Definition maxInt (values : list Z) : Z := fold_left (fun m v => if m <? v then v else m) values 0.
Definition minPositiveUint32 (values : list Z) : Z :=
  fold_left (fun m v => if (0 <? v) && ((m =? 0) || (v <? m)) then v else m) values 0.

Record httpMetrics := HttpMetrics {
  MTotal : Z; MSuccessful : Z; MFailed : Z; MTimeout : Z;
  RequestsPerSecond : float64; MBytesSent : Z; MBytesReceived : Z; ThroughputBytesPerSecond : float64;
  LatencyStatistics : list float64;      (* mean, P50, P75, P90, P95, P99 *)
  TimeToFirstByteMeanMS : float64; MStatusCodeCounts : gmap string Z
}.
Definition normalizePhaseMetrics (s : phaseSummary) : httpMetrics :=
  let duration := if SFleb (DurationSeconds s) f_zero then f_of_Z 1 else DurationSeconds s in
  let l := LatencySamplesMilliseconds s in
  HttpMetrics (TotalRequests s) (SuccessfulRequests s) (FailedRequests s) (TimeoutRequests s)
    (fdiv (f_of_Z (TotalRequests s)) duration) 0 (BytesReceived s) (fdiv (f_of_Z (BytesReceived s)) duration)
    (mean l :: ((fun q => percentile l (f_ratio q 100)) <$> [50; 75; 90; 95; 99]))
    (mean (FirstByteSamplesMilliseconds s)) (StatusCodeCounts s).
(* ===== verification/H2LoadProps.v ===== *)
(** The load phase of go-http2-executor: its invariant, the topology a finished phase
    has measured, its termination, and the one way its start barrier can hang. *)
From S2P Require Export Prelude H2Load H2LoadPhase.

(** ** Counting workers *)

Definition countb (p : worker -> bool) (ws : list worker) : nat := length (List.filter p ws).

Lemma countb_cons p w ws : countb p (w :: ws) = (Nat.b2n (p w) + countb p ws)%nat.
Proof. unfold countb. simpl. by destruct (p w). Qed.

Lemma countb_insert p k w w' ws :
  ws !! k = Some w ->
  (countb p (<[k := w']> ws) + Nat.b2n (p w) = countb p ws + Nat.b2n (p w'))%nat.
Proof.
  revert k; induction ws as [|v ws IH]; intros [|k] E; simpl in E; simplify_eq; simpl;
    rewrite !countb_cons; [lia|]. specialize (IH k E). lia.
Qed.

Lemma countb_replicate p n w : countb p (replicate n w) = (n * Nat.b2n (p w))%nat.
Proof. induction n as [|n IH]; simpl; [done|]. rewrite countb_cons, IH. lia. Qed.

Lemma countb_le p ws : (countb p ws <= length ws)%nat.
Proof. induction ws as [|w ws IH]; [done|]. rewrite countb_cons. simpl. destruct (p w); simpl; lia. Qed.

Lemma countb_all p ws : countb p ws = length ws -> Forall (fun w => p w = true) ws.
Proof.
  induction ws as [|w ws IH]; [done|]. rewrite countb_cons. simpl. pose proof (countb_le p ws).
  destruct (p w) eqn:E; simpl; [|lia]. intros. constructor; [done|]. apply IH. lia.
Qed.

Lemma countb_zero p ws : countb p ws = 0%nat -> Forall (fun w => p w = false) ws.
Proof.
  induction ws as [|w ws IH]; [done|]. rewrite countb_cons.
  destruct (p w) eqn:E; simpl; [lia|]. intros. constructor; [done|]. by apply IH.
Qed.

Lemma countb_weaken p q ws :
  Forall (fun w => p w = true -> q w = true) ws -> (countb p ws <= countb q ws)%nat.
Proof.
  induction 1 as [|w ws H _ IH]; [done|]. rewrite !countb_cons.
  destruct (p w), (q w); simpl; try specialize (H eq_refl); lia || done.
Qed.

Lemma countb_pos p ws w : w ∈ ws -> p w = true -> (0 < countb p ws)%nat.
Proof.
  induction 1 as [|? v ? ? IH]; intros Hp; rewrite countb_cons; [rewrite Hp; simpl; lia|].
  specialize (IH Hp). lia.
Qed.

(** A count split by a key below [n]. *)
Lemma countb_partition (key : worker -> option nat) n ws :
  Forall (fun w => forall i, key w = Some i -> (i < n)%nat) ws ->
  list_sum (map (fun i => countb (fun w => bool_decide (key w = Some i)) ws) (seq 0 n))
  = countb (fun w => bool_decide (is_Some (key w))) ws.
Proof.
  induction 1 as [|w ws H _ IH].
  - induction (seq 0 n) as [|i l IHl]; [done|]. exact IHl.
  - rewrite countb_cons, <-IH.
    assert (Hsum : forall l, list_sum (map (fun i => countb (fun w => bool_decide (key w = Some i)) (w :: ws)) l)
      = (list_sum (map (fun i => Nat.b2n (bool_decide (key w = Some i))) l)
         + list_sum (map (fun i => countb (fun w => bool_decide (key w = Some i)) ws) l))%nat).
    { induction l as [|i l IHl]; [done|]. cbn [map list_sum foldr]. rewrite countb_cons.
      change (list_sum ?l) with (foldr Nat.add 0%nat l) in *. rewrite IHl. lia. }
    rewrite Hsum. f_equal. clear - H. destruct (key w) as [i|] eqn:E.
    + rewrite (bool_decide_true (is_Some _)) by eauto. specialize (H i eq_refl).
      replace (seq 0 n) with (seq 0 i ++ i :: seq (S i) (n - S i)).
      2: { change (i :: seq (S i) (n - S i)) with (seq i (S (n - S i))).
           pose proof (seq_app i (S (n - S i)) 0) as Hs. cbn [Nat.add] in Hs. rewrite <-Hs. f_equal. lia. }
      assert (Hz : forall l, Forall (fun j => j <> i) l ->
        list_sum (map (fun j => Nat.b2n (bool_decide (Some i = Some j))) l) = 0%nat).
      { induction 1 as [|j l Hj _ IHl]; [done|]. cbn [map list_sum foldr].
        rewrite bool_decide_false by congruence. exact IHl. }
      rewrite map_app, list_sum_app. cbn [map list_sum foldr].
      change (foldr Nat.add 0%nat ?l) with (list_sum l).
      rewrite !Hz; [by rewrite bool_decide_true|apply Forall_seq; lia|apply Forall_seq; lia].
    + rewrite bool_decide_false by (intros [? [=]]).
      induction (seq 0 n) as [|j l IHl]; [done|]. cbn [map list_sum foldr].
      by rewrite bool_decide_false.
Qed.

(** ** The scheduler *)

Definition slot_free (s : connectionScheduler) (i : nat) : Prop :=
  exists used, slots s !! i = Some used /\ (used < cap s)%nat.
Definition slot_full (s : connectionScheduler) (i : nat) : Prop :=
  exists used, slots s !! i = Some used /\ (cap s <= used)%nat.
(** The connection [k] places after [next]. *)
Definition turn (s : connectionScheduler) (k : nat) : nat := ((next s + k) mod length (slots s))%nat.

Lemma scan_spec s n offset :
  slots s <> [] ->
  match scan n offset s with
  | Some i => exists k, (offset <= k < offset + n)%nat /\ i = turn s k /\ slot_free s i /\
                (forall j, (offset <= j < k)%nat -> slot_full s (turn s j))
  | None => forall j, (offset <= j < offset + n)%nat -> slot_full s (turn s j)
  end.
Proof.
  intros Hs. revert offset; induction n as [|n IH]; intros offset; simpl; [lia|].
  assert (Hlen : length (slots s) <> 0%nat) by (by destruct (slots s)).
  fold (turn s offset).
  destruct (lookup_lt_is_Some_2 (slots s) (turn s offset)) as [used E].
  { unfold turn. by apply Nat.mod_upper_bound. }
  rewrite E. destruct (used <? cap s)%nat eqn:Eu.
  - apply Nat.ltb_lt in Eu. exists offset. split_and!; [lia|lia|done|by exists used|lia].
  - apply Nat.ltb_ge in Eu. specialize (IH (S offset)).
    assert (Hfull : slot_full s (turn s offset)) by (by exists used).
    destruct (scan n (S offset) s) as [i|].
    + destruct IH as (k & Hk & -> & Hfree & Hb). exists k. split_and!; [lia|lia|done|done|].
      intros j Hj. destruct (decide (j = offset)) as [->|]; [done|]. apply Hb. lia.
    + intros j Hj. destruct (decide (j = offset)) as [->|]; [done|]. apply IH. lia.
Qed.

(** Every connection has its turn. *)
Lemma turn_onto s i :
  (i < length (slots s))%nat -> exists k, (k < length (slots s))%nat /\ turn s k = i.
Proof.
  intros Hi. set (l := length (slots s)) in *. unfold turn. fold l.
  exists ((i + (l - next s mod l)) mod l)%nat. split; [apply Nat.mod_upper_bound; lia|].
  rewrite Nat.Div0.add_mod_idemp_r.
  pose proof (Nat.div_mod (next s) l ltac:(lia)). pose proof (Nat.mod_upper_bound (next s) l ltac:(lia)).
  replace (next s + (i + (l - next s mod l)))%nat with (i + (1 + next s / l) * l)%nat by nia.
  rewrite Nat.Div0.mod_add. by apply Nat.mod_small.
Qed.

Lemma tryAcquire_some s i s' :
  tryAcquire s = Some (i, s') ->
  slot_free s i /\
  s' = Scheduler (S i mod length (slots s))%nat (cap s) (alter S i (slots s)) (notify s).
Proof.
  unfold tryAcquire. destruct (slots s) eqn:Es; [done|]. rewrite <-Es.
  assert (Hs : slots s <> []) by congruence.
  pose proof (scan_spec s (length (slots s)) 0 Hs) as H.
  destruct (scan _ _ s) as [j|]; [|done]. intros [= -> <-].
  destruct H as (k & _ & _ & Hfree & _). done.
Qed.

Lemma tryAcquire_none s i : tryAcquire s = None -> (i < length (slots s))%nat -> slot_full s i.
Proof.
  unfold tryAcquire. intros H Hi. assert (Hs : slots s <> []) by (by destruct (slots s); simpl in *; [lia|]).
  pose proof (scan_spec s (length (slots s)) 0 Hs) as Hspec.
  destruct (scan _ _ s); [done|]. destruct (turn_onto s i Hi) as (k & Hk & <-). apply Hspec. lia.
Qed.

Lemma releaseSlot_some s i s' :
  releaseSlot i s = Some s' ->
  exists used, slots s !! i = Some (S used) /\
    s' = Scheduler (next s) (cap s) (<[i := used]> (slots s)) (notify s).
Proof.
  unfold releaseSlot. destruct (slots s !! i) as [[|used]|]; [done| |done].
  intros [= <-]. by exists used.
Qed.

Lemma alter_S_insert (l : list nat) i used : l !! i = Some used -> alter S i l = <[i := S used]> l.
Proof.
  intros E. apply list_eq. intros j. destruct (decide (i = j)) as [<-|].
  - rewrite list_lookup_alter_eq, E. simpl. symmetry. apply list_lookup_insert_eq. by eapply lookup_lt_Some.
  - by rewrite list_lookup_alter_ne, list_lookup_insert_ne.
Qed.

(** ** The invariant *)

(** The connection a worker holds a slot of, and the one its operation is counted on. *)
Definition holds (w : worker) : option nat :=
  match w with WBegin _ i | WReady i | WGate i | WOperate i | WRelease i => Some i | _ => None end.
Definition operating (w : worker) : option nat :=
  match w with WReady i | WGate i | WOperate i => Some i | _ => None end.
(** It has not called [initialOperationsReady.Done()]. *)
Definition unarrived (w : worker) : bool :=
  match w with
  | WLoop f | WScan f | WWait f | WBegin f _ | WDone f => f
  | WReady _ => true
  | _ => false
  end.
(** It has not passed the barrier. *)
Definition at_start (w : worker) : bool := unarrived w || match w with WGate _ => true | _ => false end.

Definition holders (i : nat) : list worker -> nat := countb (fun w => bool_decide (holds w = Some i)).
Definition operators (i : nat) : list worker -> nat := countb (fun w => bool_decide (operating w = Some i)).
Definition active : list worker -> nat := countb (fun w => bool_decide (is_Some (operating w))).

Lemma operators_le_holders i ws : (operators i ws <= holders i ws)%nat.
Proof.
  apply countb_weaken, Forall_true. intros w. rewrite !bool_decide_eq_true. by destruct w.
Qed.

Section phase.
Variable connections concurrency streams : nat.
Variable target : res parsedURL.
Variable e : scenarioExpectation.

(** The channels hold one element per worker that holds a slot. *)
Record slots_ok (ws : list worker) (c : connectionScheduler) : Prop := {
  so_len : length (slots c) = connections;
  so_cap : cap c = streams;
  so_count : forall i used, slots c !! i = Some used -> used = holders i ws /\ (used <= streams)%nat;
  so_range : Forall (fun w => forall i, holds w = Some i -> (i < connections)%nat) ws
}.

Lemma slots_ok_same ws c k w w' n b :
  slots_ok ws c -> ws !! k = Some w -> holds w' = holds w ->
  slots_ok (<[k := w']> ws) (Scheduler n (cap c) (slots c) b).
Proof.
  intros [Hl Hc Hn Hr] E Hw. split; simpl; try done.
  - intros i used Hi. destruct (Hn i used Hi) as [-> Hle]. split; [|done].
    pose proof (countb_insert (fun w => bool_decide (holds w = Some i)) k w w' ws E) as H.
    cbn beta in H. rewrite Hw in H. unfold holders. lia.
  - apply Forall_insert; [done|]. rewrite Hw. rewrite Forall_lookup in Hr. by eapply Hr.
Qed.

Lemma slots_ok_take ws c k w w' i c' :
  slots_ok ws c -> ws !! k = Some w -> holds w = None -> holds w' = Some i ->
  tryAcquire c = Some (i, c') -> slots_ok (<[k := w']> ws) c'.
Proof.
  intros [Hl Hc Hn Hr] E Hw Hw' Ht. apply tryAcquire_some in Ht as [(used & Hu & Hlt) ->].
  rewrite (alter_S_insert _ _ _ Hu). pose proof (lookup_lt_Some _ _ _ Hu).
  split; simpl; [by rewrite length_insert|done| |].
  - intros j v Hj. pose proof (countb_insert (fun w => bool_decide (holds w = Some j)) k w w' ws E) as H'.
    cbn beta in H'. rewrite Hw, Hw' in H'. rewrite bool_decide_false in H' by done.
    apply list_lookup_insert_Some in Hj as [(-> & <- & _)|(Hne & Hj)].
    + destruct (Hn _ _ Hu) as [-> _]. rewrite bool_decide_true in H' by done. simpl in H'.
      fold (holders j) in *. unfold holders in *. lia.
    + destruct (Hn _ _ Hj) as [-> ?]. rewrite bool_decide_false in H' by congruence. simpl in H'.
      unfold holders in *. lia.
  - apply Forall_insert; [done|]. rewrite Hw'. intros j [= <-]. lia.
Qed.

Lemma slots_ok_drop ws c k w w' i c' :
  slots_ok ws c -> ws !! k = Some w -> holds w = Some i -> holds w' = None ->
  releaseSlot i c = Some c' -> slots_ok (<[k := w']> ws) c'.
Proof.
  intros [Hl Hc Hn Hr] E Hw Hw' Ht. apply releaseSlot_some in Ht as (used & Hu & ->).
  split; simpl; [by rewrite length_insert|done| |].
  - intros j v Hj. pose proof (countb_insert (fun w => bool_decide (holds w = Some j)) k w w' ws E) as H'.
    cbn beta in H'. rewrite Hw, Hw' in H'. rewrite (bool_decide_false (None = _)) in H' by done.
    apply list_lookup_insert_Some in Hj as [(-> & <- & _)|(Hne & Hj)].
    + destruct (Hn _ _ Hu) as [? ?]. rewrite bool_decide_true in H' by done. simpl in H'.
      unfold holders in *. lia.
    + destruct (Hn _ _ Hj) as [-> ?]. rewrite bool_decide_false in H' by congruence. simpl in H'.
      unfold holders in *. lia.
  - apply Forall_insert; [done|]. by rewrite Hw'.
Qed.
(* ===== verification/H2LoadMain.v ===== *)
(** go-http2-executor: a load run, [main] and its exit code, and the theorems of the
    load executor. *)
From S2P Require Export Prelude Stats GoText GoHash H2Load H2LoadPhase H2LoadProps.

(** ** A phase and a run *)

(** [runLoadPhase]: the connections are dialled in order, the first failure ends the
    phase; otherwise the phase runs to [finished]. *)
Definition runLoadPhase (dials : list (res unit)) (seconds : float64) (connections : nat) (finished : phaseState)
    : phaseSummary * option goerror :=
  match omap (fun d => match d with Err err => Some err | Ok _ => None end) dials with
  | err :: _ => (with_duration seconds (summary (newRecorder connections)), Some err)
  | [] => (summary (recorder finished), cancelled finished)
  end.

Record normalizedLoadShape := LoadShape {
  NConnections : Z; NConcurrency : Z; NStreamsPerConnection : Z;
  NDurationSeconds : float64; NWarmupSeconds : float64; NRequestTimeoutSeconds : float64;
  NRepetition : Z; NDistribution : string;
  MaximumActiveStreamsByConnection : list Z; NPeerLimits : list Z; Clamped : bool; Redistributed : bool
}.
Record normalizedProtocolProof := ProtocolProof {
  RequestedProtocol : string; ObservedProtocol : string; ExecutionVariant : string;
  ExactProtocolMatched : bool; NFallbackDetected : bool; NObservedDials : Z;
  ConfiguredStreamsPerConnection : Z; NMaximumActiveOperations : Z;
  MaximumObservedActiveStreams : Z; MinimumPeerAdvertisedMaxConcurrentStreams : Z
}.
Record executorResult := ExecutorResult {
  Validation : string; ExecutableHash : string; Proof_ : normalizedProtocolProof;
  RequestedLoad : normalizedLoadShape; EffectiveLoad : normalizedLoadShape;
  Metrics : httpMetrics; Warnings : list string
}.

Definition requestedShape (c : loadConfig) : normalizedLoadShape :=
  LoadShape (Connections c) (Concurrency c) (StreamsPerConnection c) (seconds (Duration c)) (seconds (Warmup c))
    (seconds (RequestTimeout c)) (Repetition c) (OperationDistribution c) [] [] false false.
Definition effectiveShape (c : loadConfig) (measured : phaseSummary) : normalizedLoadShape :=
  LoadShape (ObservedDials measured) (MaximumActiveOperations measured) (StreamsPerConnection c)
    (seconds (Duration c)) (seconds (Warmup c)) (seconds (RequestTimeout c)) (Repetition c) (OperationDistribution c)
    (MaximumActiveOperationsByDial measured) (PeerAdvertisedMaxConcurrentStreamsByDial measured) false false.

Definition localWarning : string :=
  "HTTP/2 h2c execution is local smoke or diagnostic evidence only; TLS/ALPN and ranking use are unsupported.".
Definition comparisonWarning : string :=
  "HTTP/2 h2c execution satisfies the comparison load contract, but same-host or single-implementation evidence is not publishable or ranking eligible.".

• [EXERCISE INSTRUCTIONS] Would you copy, unchanged, the stretch of the records above that begins at the line containing "rewrite Hsum. f_equal." and ends at the line containing "Hj _ IHl]; [done|]. cbn [map list_sum foldr].", and only that?

• [ANSWER TO THIS TASK]
    rewrite Hsum. f_equal. clear - H. destruct (key w) as [i|] eqn:E.
    + rewrite (bool_decide_true (is_Some _)) by eauto. specialize (H i eq_refl).
      replace (seq 0 n) with (seq 0 i ++ i :: seq (S i) (n - S i)).
      2: { change (i :: seq (S i) (n - S i)) with (seq i (S (n - S i))).
           pose proof (seq_app i (S (n - S i)) 0) as Hs. cbn [Nat.add] in Hs. rewrite <-Hs. f_equal. lia. }
      assert (Hz : forall l, Forall (fun j => j <> i) l ->
        list_sum (map (fun j => Nat.b2n (bool_decide (Some i = Some j))) l) = 0%nat).
      { induction 1 as [|j l Hj _ IHl]; [done|]. cbn [map list_sum foldr].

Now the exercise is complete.